La denuncia social siempre ha tenido un hueco en toda representación artística. Incluso se podría decir que forma parte intrínseca de toda creación, poniendo voz a las causas más loables —en la mayoría de los casos— y menos normalizadas. Utilizando todas las herramientas que facilita el cine, no son pocas las películas y series de televisión que han sabido teorizar sobre la realidad para tratar de mejorarla —realmente, y si somos estrictos, el punto de vista del autor siempre está presente, la equidistancia total no existe—. Las grandes películas, las que arrastran enormes batallas y muestran dolorosas realidades son las que integran dentro de su narrativa el manifiesto social, consiguiendo que funcionen tanto como obra independiente, de entidad propia, como alegoría de poder concienciador. Cuando esto no ocurre y la balanza se inclina demasiado, se puede caer en la obviedad, en la propaganda, la que utiliza la excusa de un guion para disertar sin profundidad.
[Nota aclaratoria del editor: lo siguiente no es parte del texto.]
(* ===== verification/ParamProps.v ===== *)
(** * Parameter computation: properties *)

From stdpp Require Import prelude gmap strings sorting.
From S2P Require Import Prelude Cryptorand Models Queries ModelMethods Store StoreUsers StoreTemplates.
From S2P Require Import World ParamCompute.

Section invariant.
Context (options : ComputeOptions) (schemas : gmap string ParameterSchema).

(** A computed value belongs to the schema of its name, and shows its source
    only when it may. *)
Definition value_ok (name : string) (v : ComputedValue) : Prop :=
  v.(ComputedValue_ParameterValue).(ParameterValue_Name) = name
  ∧ ∃ s, schemas !! name = Some s
         ∧ v.(ComputedValue_SchemaID) = s.(ParameterSchema_ID)
         ∧ v.(ComputedValue_index) = s.(ParameterSchema_Index)
         ∧ (options.(HideRedisplayValues) = true → s.(ParameterSchema_RedisplayValue) = false →
            v.(ComputedValue_ParameterValue).(ParameterValue_SourceValue) = EmptyString).

Definition computed_ok (computed : gmap string ComputedValue) : Prop := map_Forall value_ok computed.

Lemma injectSingle_ok v d computed computed' :
  computed_ok computed → injectSingle options schemas v d computed = Ok computed' →
  computed_ok computed'.
Proof.
  intros Hok. unfold injectSingle.
  destruct (schemas !! ParameterValue_Name v) as [s|] eqn:Hs; [|by intros [= <-]].
  destruct (_ && _ && _); [by intros [= <-]|]. case_bool_decide; [|done].
  intros [= <-]. apply map_Forall_insert_2; [|done]. unfold value_ok. simpl.
  destruct (HideRedisplayValues options), (ParameterSchema_RedisplayValue s) eqn:Hr;
    simpl; (split; [done|]); exists s; split_and!; congruence || done.
Qed.

Lemma inject_all_ok wrap_error l computed computed' :
  computed_ok computed → inject_all options schemas wrap_error l computed = Ok computed' →
  computed_ok computed'.
Proof.
  revert computed. induction l as [|v l IH]; intros computed Hok; simpl; [by intros [= <-]|].
  destruct (injectSingle _ _ _ _ _) as [c|e|m] eqn:Hv; [|done..].
  apply IH. by eapply injectSingle_ok.
Qed.

Lemma injectScope_ok scope id q computed computed' :
  computed_ok computed → injectScope options schemas scope id q computed = Ok computed' →
  computed_ok computed'.
Proof.
  intros Hok. unfold injectScope. destruct (ParameterValues _ q) as [l|e|m]; [|destruct (errors_Is _ _)|done].
  - by apply inject_all_ok.
  - by intros [= <-].
  - done.
Qed.

(** A workspace value does not replace one that is there when the schema does
    not allow it. *)
Lemma injectSingle_locked v computed computed' name s x :
  v.(ParameterValue_Scope) = ParameterScopeWorkspace →
  schemas !! name = Some s → s.(ParameterSchema_AllowOverrideSource) = false →
  computed !! name = Some x →
  injectSingle options schemas v false computed = Ok computed' → computed' !! name = Some x.
Proof.
  intros Hscope Hs Hlock Hx. unfold injectSingle.
  destruct (decide (ParameterValue_Name v = name)) as [Hn|Hn].
  - rewrite Hn, Hs, Hlock, Hscope, Hx, !bool_decide_eq_true_2 by (done || by eexists). simpl.
    by intros [= <-].
  - destruct (schemas !! ParameterValue_Name v) as [s'|]; [|by intros [= <-]].
    destruct (_ && _ && _); [by intros [= <-]|]. case_bool_decide; [|done].
    intros [= <-]. by rewrite lookup_insert_ne.
Qed.

Lemma inject_all_locked wrap_error l computed computed' name s x :
  Forall (λ v, v.(ParameterValue_Scope) = ParameterScopeWorkspace) l →
  schemas !! name = Some s → s.(ParameterSchema_AllowOverrideSource) = false →
  computed !! name = Some x →
  inject_all options schemas wrap_error l computed = Ok computed' → computed' !! name = Some x.
Proof.
  intros Hl Hs Hlock. revert computed. induction Hl as [|v l Hv _ IH]; intros computed Hx; simpl.
  - by intros [= <-].
  - destruct (injectSingle _ _ _ _ _) as [c|e|m] eqn:Hc; [|done..].
    apply IH. by eapply injectSingle_locked.
Qed.

Lemma workspace_scope_locked id q computed computed' name s x :
  schemas !! name = Some s → s.(ParameterSchema_AllowOverrideSource) = false →
  computed !! name = Some x →
  injectScope options schemas ParameterScopeWorkspace id q computed = Ok computed' →
  computed' !! name = Some x.
Proof.
  intros Hs Hlock Hx. unfold injectScope, ParameterValues, rows_or_none.
  destruct (filter _ _) as [|v l] eqn:Hf; [by intros [= <-]|].
  apply (inject_all_locked _ _ _ _ name s); try done. rewrite <-Hf.
  apply Forall_forall. intros y [Hy _]%list_elem_of_filter. unfold unlisted in Hy. simpl in Hy.
  unfold slice_Contains in Hy. simpl in Hy. repeat case_bool_decide; done.
Qed.

Context `{!Environment}.

Lemma inject_defaults_ok job l computed w computed' w' :
  computed_ok computed → inject_defaults options schemas job l computed w = (Ok computed', w') →
  computed_ok computed'.
Proof.
  revert computed w. induction l as [|s l IH]; intros computed w Hok Hrun; simpl in Hrun.
  - by injection Hrun as <- _.
  - case_bool_decide; [by eapply IH|]. case_bool_decide; [by eapply IH|].
    case_bool_decide; [|done].
    unfold wrap, lift_res, mbind, gom_bind in Hrun. simpl in Hrun.
    destruct (injectSingle _ _ _ _ _) as [c|e|m] eqn:Hc; [|done..].
    eapply IH; [|exact Hrun]. by eapply injectSingle_ok.
Qed.
End invariant.

Section compute.
Context `{!Environment}.

(** The schemas a computation reads. *)
Definition job_schemas (job : uuid) (q : data) : list ParameterSchema :=
  match GetParameterSchemasByJobID job q with Ok l => l | _ => [] end.

Lemma Compute_run scope options w values w' :
  Compute scope options w = (Ok values, w') →
  let schemas := job_schemas scope.(ComputeScope_TemplateImportJobID) w.(db) in
  ∃ computed,
    compute_scopes (default (mkComputeOptions false) options) (schemas_by_name schemas) scope
      schemas w = (Ok computed, w')
    ∧ values = sort_by by_index (snd <$> map_to_list computed).
Proof.
  intros Hrun. unfold Compute in Hrun. apply bind_ok in Hrun as (l & w1 & Hl & Hrun).
  assert (l = job_schemas scope.(ComputeScope_TemplateImportJobID) w.(db) ∧ w1 = w) as [-> ->].
  { unfold job_schemas. unfold GetParameterSchemasByJobID, rows_or_none in *.
    destruct (sort_by _ _); simpl in Hl; by injection Hl as <- <-. }
  apply bind_ok in Hrun as (computed & w2 & Hc & Hret). injection Hret as <- <-.
  by exists computed.
Qed.

Lemma compute_scopes_ok options schemas scope l w computed w' :
  compute_scopes options schemas scope l w = (Ok computed, w') →
  computed_ok options schemas computed.
Proof.
  unfold compute_scopes. intros Hrun.
  apply bind_ok in Hrun as (c1 & w1 & H1 & Hrun). unfold query in H1.
  injection H1 as H1 <-. apply injectScope_ok in H1; [|by apply map_Forall_empty].
  apply bind_ok in Hrun as (c2 & w2 & H2 & Hrun). apply inject_defaults_ok in H2; [|done].
  apply bind_ok in Hrun as (c3 & w3 & H3 & Hrun).
  assert (computed_ok options schemas c3) as Hok3.
  { destruct (Valid scope.(ComputeScope_TemplateID)); [|by injection H3 as <- _]. injection H3 as H3 _.
    by eapply injectScope_ok. }
  apply bind_ok in Hrun as (c4 & w4 & H4 & Hrun).
  assert (computed_ok options schemas c4) as Hok4.
  { destruct (Valid scope.(ComputeScope_WorkspaceID)); [|by injection H4 as <- _]. injection H4 as H4 _.
    by eapply injectScope_ok. }
  injection Hrun as Hrun _. by eapply inject_all_ok.
Qed.

(** The values computed for a job are those of declared parameters only, at
    most one per name, each tied to its schema; and when values that must not
    be redisplayed are hidden, none of them carries its source. *)
Theorem Compute_wellformed scope options w values w' :
  Compute scope options w = (Ok values, w') →
  let schemas := job_schemas scope.(ComputeScope_TemplateImportJobID) w.(db) in
  NoDup ((λ v, v.(ComputedValue_ParameterValue).(ParameterValue_Name)) <$> values)
  ∧ Forall (λ v, value_ok (default (mkComputeOptions false) options) (schemas_by_name schemas)
                   v.(ComputedValue_ParameterValue).(ParameterValue_Name) v) values.
Proof.
  intros Hrun schemas. destruct (Compute_run _ _ _ _ _ Hrun) as (computed & Hc & ->).
  apply compute_scopes_ok in Hc. fold schemas in Hc.
  assert (∀ l : list (string * ComputedValue), (∀ n v, (n, v) ∈ l → computed !! n = Some v) →
    (λ v, v.(ComputedValue_ParameterValue).(ParameterValue_Name)) <$> (snd <$> l) = fst <$> l) as Hnames.
  { intros l Hl. rewrite <-list_fmap_compose. apply list_fmap_ext. intros i [n v] Hi. simpl.
    apply list_elem_of_lookup_2 in Hi. by destruct (Hc n v (Hl n v Hi)) as [? _]. }
  unfold sort_by. rewrite (merge_sort_Permutation _ _). split.
  - rewrite Hnames by (intros n v; by rewrite elem_of_map_to_list).
    apply NoDup_fst_map_to_list.
  - apply Forall_forall. intros v Hv. apply list_elem_of_fmap in Hv as ([n v'] & -> & Hin).
    apply elem_of_map_to_list in Hin. simpl. pose proof (Hc n v' Hin) as Hok.
    destruct Hok as [Hn Hrest]. rewrite Hn. by split.
Qed.

Lemma elem_of_values (computed : gmap string ComputedValue) v :
  v ∈ sort_by by_index (snd <$> map_to_list computed) ↔ ∃ n, computed !! n = Some v.
Proof.
  unfold sort_by. rewrite (merge_sort_Permutation _ _), list_elem_of_fmap. split.
  - intros ([n v'] & -> & Hin). exists n. by apply elem_of_map_to_list.
  - intros [n Hn]. exists (n, v). split; [done|]. by apply elem_of_map_to_list.
Qed.

(** The same scope without its workspace. *)
Definition template_scope (scope : ComputeScope) : ComputeScope :=
  mkComputeScope scope.(ComputeScope_TemplateImportJobID) scope.(ComputeScope_TemplateID)
    (null_of uuid_Nil) [].

Lemma compute_scopes_locked options schemas scope l w c w' ct wt name s x :
  scope.(ComputeScope_AdditionalParameterValues) = [] →
  compute_scopes options schemas scope l w = (Ok c, w') →
  compute_scopes options schemas (template_scope scope) l w = (Ok ct, wt) →
  schemas !! name = Some s → s.(ParameterSchema_AllowOverrideSource) = false →
  ct !! name = Some x → c !! name = Some x.
Proof.
  unfold compute_scopes. intros Hadd Hrun Hrunt Hs Hlock Hx.
  apply bind_ok in Hrun as (c1 & w1 & H1 & Hrun). apply bind_ok in Hrunt as (d1 & v1 & D1 & Hrunt).
  simpl in D1. rewrite H1 in D1. injection D1 as <- <-.
  apply bind_ok in Hrun as (c2 & w2 & H2 & Hrun). apply bind_ok in Hrunt as (d2 & v2 & D2 & Hrunt).
  simpl in D2. rewrite H2 in D2. injection D2 as <- <-.
  apply bind_ok in Hrun as (c3 & w3 & H3 & Hrun). apply bind_ok in Hrunt as (d3 & v3 & D3 & Hrunt).
  simpl in D3. rewrite H3 in D3. injection D3 as <- <-.
  apply bind_ok in Hrunt as (d4 & v4 & D4 & Hrunt). injection D4 as <- <-.
  injection Hrunt as <- _. apply bind_ok in Hrun as (c4 & w4 & H4 & Hrun).
  rewrite Hadd in Hrun. injection Hrun as <- _.
  destruct (Valid scope.(ComputeScope_WorkspaceID)); [|by injection H4 as <- _]. injection H4 as H4 _.
  by eapply workspace_scope_locked.
Qed.

(** A workspace cannot override a parameter whose schema does not allow it:
    a value the template scope computes for it is also the value computed with
    the workspace. *)
Theorem workspace_cannot_override scope options w values w' tvalues wt name s v :
  scope.(ComputeScope_AdditionalParameterValues) = [] →
  Compute scope options w = (Ok values, w') →
  Compute (template_scope scope) options w = (Ok tvalues, wt) →
  schemas_by_name (job_schemas scope.(ComputeScope_TemplateImportJobID) w.(db)) !! name = Some s →
  s.(ParameterSchema_AllowOverrideSource) = false →
  v.(ComputedValue_ParameterValue).(ParameterValue_Name) = name →
  v ∈ tvalues → v ∈ values.
Proof.
  intros Hadd Hrun Hrunt Hs Hlock Hname Hv.
  destruct (Compute_run _ _ _ _ _ Hrun) as (c & Hc & ->).
  destruct (Compute_run _ _ _ _ _ Hrunt) as (ct & Hct & ->).
  apply elem_of_values in Hv as [n Hn]. apply elem_of_values. exists n.
  assert (n = name) as ->.
  { destruct (compute_scopes_ok _ _ _ _ _ _ _ Hct n v Hn) as [<- _]. done. }
  by eapply compute_scopes_locked.
Qed.
End compute.

(** ** Concrete runs *)

Module ParamExamples.
#[local] Instance env : Environment := {|
  clock n := (1000000 * Z.of_nat n)%Z;
  new_uuid n := (100 + N.of_nat n)%N;
  publish_error _ := None;
  random_source := RandomExamples.constant_source Byte.x6a |}.

(** A parameter a workspace may not override, with a default that must not be
    redisplayed. *)
Definition schema : ParameterSchema :=
  mkParameterSchema 1 0 10 "region" "" ParameterSourceSchemeData "eu" false
    ParameterDestinationSchemeProvisionerVariable false "" false "" "" ParameterTypeSystemNone "" 0.

Definition workspace_value : ParameterValue :=
  mkParameterValue 2 0 0 ParameterScopeWorkspace 20 "region" ParameterSourceSchemeData "us"
    ParameterDestinationSchemeProvisionerVariable.

Definition start : world :=
  mkWorld (New <| parameterSchemas := [schema] |> <| parameterValues := [workspace_value] |>)
    0 0 0 [] [] time_zero 0.

Definition scope : ComputeScope := mkComputeScope 10 (null_of uuid_Nil) (non_null 20%N) [].

Lemma Compute_wellformed_witness :
  ∃ values w', Compute scope (Some (mkComputeOptions true)) start = (Ok values, w')
    ∧ (λ v, v.(ComputedValue_ParameterValue).(ParameterValue_SourceValue)) <$> values = [EmptyString]
    ∧ NoDup ((λ v, v.(ComputedValue_ParameterValue).(ParameterValue_Name)) <$> values).
Proof.
  destruct (Compute scope (Some (mkComputeOptions true)) start) as [[values|e|m] w'] eqn:Hrun;
    [|vm_compute in Hrun; discriminate Hrun..].
  exists values, w'. split; [reflexivity|].
  destruct (Compute_wellformed scope _ start values w' Hrun) as [Hnd _].
  split; [|exact Hnd]. vm_compute in Hrun. injection Hrun as <- _. reflexivity.
Defined.

Lemma workspace_cannot_override_witness :
  ∃ values w', Compute scope None start = (Ok values, w')
    ∧ ∃ v, v ∈ values ∧ v.(ComputedValue_ParameterValue).(ParameterValue_SourceValue) = "eu".
Proof.
  destruct (Compute scope None start) as [[values|e|m] w'] eqn:Hrun;
    [|vm_compute in Hrun; discriminate Hrun..].
  destruct (Compute (template_scope scope) None start) as [[tvalues|e|m] wt] eqn:Hrunt;
    [|vm_compute in Hrunt; discriminate Hrunt..].
  exists values, w'. split; [reflexivity|].
  destruct tvalues as [|v vs]; [vm_compute in Hrunt; discriminate Hrunt|].
  exists v.
  assert (v.(ComputedValue_ParameterValue).(ParameterValue_Name) = "region"
    ∧ v.(ComputedValue_ParameterValue).(ParameterValue_SourceValue) = "eu") as [Hn Hv].
  { vm_compute in Hrunt. injection Hrunt as <- _. split; reflexivity. }
  split; [|exact Hv].
  apply (workspace_cannot_override scope None start values w' (v :: vs) wt "region" schema v);
    [reflexivity|exact Hrun|exact Hrunt|vm_compute; reflexivity|reflexivity|exact Hn|left].
Defined.
End ParamExamples.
Paradise Hills (Alice Waddington, 2019) no es que sea vulgar, pero sí demasiado condescendiente como para ser tenida en cuenta como alegato feminista, y muy poco estructurada como para tener valor cinematográfico intrínseco fuera de su mensaje. Cuando nos cuenta la historia de una mujer joven —Emma Roberts— que es enviada a un «centro para señoritas» donde aprenderá a comportarse como una dama sumisa ante los deseos de su pretendiente, regentado por una extraña mujer —Milla Jovovich, lo mejor de la función— que delega las funciones ejecutivas del internado en una miríada de hombres paternalistas y agresivos de métodos infames, ya sabemos desde el mismo comienzo que la sutileza no será una de sus virtudes. Muy lejos quedan imponentes obras como la miniserie Devs (Alex Garland, 2020)—un verdadero manifiesto feminista de poderoso calado filosófico— o esa pieza única que es Retrato de una mujer en llamas (Céline Sciamma, 2019) —la quintaesencia del buen gusto a la hora de hacer confluir verdadero cine y mensaje—, solo por nombrar dos expresiones culturales muy alejadas entre sí que integran en una narración fuerte el espíritu combativo y el rigor narrativo.
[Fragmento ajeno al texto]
Definition runTemplateImportProvision (values : list proto_ParameterValue) (metadata : Provision_Metadata) :
    Step (list proto_Resource) :=
  stream ← call_provision (Provision_Request_Plan (Some (mkProvisionConfig workDirectory [] (Some metadata))) values);
  match stream with
  | OpenError e => throw (ErrWrap "provision" e)
  | SendError e => throw (ErrWrap "start provision" e)
  | Messages l e => import_messages (import_stage metadata.(Metadata_WorkspaceTransition)) l e
  end.

Definition import_metadata (CoderUrl : string) (t : proto_WorkspaceTransition) : Provision_Metadata :=
  mkProvisionMetadata CoderUrl t EmptyString EmptyString EmptyString EmptyString EmptyString.

(** A field of metadata that may be missing is read. *)
Definition deref_metadata (metadata : option Provision_Metadata) : Job Provision_Metadata :=
  match metadata with Some metadata => mret metadata | None => crashes nil_dereference end.

(** The first schema without a value. *)
Definition missing_value (schemas : list proto_ParameterSchema) (values : list proto_ParameterValue) :
    option proto_ParameterSchema :=
  let valueByName : gmap string proto_ParameterValue :=
    foldl (λ m v, <[v.(proto_ParameterValue_Name) := v]> m) ∅ values in
  find_first (λ s, bool_decide (valueByName !! s.(proto_ParameterSchema_Name) = None)) schemas.

Definition runTemplateImport (metadata : option Provision_Metadata) : Job CompletedJob :=
  _ ← does (daemon_log LogLevel_INFO "Parsing template parameters");
  parameterSchemas ← or_fail runTemplateImportParse (failed_with "run parse");
  updateResponse ← or_fail (call_update (mkUpdateJobRequest job.(AcquiredJob_JobId) [] parameterSchemas EmptyString))
                     (failed_with "update job");
  let values := updateResponse.(UpdateJobResponse_ParameterValues) in
  match missing_value parameterSchemas values with
  | Some schema => fails (failedJobf (MissingParameterErrorText +:+ ": " +:+ schema.(proto_ParameterSchema_Name)))
  | None =>
      _ ← does (daemon_log LogLevel_INFO "Detecting persistent resources");
      metadata ← deref_metadata metadata;
      startResources ← or_fail (runTemplateImportProvision values
                          (import_metadata metadata.(Metadata_CoderUrl) WorkspaceTransition_START))
                         (failed_with "template import provision for start");
      _ ← does (daemon_log LogLevel_INFO "Detecting ephemeral resources");
      stopResources ← or_fail (runTemplateImportProvision values
                         (import_metadata metadata.(Metadata_CoderUrl) WorkspaceTransition_STOP))
                        (failed_with "template import provision for stop");
      mret (mkCompletedJob job.(AcquiredJob_JobId) (Some (CompletedJob_TemplateImport startResources stopResources)))
  end.

(** ** Dry runs *)

Definition or_default (s d : string) : string := if s == EmptyString then d else s.

(** A random ID for a field without one. *)
Definition or_random (s : string) : Job string :=
  if s == EmptyString then
    id ← or_fail (r ← calling env_uuid CallUuid; lift_sum r) (failed_with "generate random ID");
    mret (uuid_String id)
  else mret s.

Definition runTemplateDryRun (values : list proto_ParameterValue) (metadata : option Provision_Metadata) : Job CompletedJob :=
  metadata ← deref_metadata metadata;
  id ← or_random metadata.(Metadata_WorkspaceId);
  ownerId ← or_random metadata.(Metadata_WorkspaceOwnerId);
  let metadata := mkProvisionMetadata (or_default metadata.(Metadata_CoderUrl) "http://localhost:3000")
    WorkspaceTransition_START (or_default metadata.(Metadata_WorkspaceName) "dryrun")
    (or_default job.(AcquiredJob_UserName) "dryrunner") id ownerId metadata.(Metadata_WorkspaceOwnerEmail) in
  resources ← or_fail (runTemplateImportProvision values metadata) (failed_with "run dry-run provision job");
  mret (mkCompletedJob job.(AcquiredJob_JobId) (Some (CompletedJob_TemplateDryRun resources))).

(** ** Building a workspace *)

Fixpoint build_messages (stage : string) (l : list Provision_Response) (e : error) : Job Provision_Complete :=
  match l with
  | [] => fails (failed_with "recv workspace provision" e)
  | Provision_Response_Log log :: l =>
      _ ← does (queue LogSource_PROVISIONER log.(sdkLog_Level) stage log.(sdkLog_Output)); build_messages stage l e
  | Provision_Response_Complete c :: _ =>
      if c.(Complete_Error) != EmptyString then
        fails (mkFailedJob job.(AcquiredJob_JobId) c.(Complete_Error) (Some (FailedJob_WorkspaceBuild c.(Complete_State))))
      else mret c
  | Provision_Response_nil :: _ => fails (failedJobf "invalid message type <nil> received from provisioner")
  end.

Definition buildWorkspace (stage : string) (req : Provision_Request) : Job Provision_Complete :=
  stream ← does (call_provision req);
  match stream with
  | OpenError e => fails (failed_with "provision" e)
  | SendError e => fails (failed_with "start provision" e)
  | Messages l e => build_messages stage l e
  end.

(** [int] has 64 bits. *)
Definition sumDailyCost (resources : list proto_Resource) : Z :=
  foldl (λ sum r, int64_wrap (sum + r.(Resource_DailyCost))) 0 resources.

Definition quota_stage : string := "Commit quota".

Definition runner_commitQuota (resources : list proto_Resource) : Job unit :=
  let cost := sumDailyCost resources in
  if cost == 0 then mret tt
  else
    resp ← does (attempt (call_quota (mkCommitQuotaRequest job.(AcquiredJob_JobId) (int32_wrap cost))));
    match resp with
    | inl err =>
        _ ← does (queue LogSource_PROVISIONER LogLevel_ERROR quota_stage ("Failed to commit quota: " +:+ env_verbose err));
        fails (failedJobf ("commit quota: " +:+ env_verbose err))
    | inr resp =>
        let info := queue LogSource_PROVISIONER LogLevel_INFO quota_stage in
        _ ← does (info ("Build cost       —   " +:+ pretty cost));
        _ ← does (info ("Budget           —   " +:+ pretty resp.(CommitQuotaResponse_Budget)));
        _ ← does (info ("Credits consumed —   " +:+ pretty resp.(CommitQuotaResponse_CreditsConsumed)));
        if negb resp.(CommitQuotaResponse_Ok) then
          _ ← does (queue LogSource_PROVISIONER LogLevel_WARN quota_stage "This build would exceed your quota. Failing.");
          fails (failedJobf "insufficient quota")
        else mret tt
    end.

Definition apply_stage (t : proto_WorkspaceTransition) : string * bool :=
  match t with
  | WorkspaceTransition_START => ("Starting workspace", true)
  | WorkspaceTransition_STOP => ("Stopping workspace", true)
  | WorkspaceTransition_DESTROY => ("Destroying workspace", false)
  | WorkspaceTransition_unknown _ => (EmptyString, false)
  end.

(** A call whose failure is looked at after the logs were flushed. *)
Definition then_flush (m : Job unit) : Job unit := λ h,
  let '(r, h) := m h in
  match r with Crashed p => (Crashed p, h) | _ => (r, (flushQueuedLogs h).2) end.

Definition runWorkspaceBuild (values : list proto_ParameterValue) (metadata : option Provision_Metadata) (state : bytes) :
    Job CompletedJob :=
  metadata ← deref_metadata metadata;
  let '(applyStage, commitQuota) := apply_stage metadata.(Metadata_WorkspaceTransition) in
  let config := mkProvisionConfig workDirectory state (Some metadata) in
  completedPlan ← buildWorkspace "Planning infrastructure" (Provision_Request_Plan (Some config) values);
  _ ← does flushQueuedLogs;
  _ ← (if commitQuota : bool then then_flush (runner_commitQuota completedPlan.(Complete_Resources)) else mret tt);
  _ ← does (daemon_log LogLevel_INFO applyStage);
  completedApply ← buildWorkspace applyStage (Provision_Request_Apply (Some config) completedPlan.(Complete_Plan));
  _ ← does flushQueuedLogs;
  mret (mkCompletedJob job.(AcquiredJob_JobId)
          (Some (CompletedJob_WorkspaceBuild (default [] completedApply.(Complete_State)) completedApply.(Complete_Resources)))).

(** ** The whole job *)

(** Everything before the switch on the kind of job. *)
Definition set_up : Job unit :=
  _ ← or_fail (call_fs (FsMkdirAll workDirectory 448)) (failed_with ("create work directory " +:+ quote workDirectory));
  _ ← does (daemon_log LogLevel_INFO "Setting up");
  let '(entries, err) := tar_read job.(AcquiredJob_TemplateSourceArchive) in
  _ ← unpack entries;
  match err with Some e => fails (failed_with "read template source archive" e) | None => mret tt end.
Paradise Hills se disfruta rápido y se mastica con facilidad. Permite adentrarse durante su hora y media en una colorida distopía alienante que, aunque poco elaborada, se mantiene en pie gracias al interesante trabajo de dirección de Alice Waddington.
En realidad, Paradise Hills, que pasó por la pasada edición del Festival de Sitges, es más interesante de lo que parece a simple vista, aunque se pierda en formas poco depuradas. Su poderío visual es innegable, sus interpretaciones solventes y la puesta en escena impactante. De haber seguido el camino de humor —como en la notable Noche de bodas (Tyler Gillett, Matt Bettinelli-Olpin, 2019)—, o haber apostado por un guion más complejo, quizá ahora estaríamos hablando de un filme de culto. Detalles como los destellos psicoanalistas —«háblame de tu madre»— o determinadas escenas —como esa que ocurre sobre un tiovivo— consiguen levantar por momentos una cinta que simplifica demasiado su discurso al infrautilizar sus referencias, que van desde La naranja mecánica (Stanley Kubrick, 1971) hasta La cura del bienestar (Gore Verbinski, 2017). El libreto de Brian DeLeeuw y Nacho Vigalondo parece preocuparse demasiado por la parte estética, en que las piezas del rompecabezas sean inteligibles y fáciles de conectar, y descuida la parte más importante: que la película sea, después de todo, trascendente. Basando el drama en personajes caricaturizados —desde la joven rebelde de carácter irreductible hasta la belleza latina que de tanto triunfar y ser mangoneada acaba convertida en un juguete roto— es muy complicado despertar empatía en el espectador, que probablemente esté más preocupado del despliegue visual y el carisma innato de Milla Jovovich —que parece estar pasándoselo como nunca— y Awkwafina que del verdadero devenir de la historia.
Por encima de todo, hay que darle al César lo que es del César, y pese a lo expuesto, Paradise Hills se disfruta rápido y se mastica con facilidad. Permite adentrarse durante su hora y media en una colorida distopía alienante que, aunque poco elaborada, se mantiene en pie —tambaleante, pero en pie al fin y al cabo— gracias al interesante trabajo de dirección de Alice Waddington, que sabe manejar muy bien el tempo y tiene verdadero talento visual. Emma Roberts sostiene el peso del filme sobre sus hombros con oficio, y aunque su alegato podría haber tenido la fuerza de una tempestad y alcanzado el estatus de culto con falicidad, preferimos quedarnos con sus aciertos por encima de sus errores: el paraíso estaba en lo alto de la colina.